=== WHAT IS EXPECTED ===
Some lines below hold "source". Pick them out and copy them.

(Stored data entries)
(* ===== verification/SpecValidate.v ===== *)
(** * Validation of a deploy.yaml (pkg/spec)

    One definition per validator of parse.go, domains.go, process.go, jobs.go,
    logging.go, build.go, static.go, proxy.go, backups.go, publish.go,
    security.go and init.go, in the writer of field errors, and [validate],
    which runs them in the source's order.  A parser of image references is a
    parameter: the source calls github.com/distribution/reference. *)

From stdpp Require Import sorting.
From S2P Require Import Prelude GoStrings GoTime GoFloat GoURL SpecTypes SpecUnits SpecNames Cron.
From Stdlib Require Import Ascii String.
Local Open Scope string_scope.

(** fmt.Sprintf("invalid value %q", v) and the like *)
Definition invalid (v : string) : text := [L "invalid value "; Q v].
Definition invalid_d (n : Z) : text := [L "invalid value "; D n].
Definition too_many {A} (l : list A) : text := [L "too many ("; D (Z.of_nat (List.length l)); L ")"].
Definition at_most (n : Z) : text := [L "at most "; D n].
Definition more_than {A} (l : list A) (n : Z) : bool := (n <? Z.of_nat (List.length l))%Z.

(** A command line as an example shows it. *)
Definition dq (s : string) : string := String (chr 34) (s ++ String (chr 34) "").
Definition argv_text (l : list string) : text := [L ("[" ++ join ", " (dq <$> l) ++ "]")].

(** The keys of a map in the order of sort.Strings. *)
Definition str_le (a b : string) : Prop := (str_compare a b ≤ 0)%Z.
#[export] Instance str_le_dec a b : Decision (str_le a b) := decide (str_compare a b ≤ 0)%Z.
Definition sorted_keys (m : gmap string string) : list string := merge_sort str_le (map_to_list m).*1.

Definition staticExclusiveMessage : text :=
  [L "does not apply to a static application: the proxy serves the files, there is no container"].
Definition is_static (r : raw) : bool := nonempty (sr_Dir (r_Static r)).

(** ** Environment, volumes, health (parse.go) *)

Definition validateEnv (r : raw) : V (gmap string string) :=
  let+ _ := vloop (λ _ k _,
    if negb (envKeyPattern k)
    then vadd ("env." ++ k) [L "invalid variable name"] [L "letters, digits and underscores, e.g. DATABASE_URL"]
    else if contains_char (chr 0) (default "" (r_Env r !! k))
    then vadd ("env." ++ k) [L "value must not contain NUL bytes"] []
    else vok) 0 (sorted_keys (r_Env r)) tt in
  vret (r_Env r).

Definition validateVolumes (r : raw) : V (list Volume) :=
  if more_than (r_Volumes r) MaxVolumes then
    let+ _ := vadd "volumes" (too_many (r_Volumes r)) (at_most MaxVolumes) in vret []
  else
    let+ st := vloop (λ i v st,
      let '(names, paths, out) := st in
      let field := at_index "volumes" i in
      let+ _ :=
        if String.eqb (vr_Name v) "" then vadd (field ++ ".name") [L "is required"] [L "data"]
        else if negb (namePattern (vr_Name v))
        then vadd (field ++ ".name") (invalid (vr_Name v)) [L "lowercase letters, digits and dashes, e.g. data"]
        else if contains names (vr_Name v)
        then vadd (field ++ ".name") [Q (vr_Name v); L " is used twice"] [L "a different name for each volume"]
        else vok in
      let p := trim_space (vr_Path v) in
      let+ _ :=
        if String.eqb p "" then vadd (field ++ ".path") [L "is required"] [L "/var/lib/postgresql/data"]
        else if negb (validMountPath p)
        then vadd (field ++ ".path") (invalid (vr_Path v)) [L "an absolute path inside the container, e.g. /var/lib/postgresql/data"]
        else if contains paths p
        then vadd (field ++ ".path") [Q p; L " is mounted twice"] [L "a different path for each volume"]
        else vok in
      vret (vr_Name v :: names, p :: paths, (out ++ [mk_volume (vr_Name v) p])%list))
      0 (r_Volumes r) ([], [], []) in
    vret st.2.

=== EXERCISE SOLUTION ===
    which runs them in the source's order.  A parser of image references is a
    parameter: the source calls github.com/distribution/reference. *)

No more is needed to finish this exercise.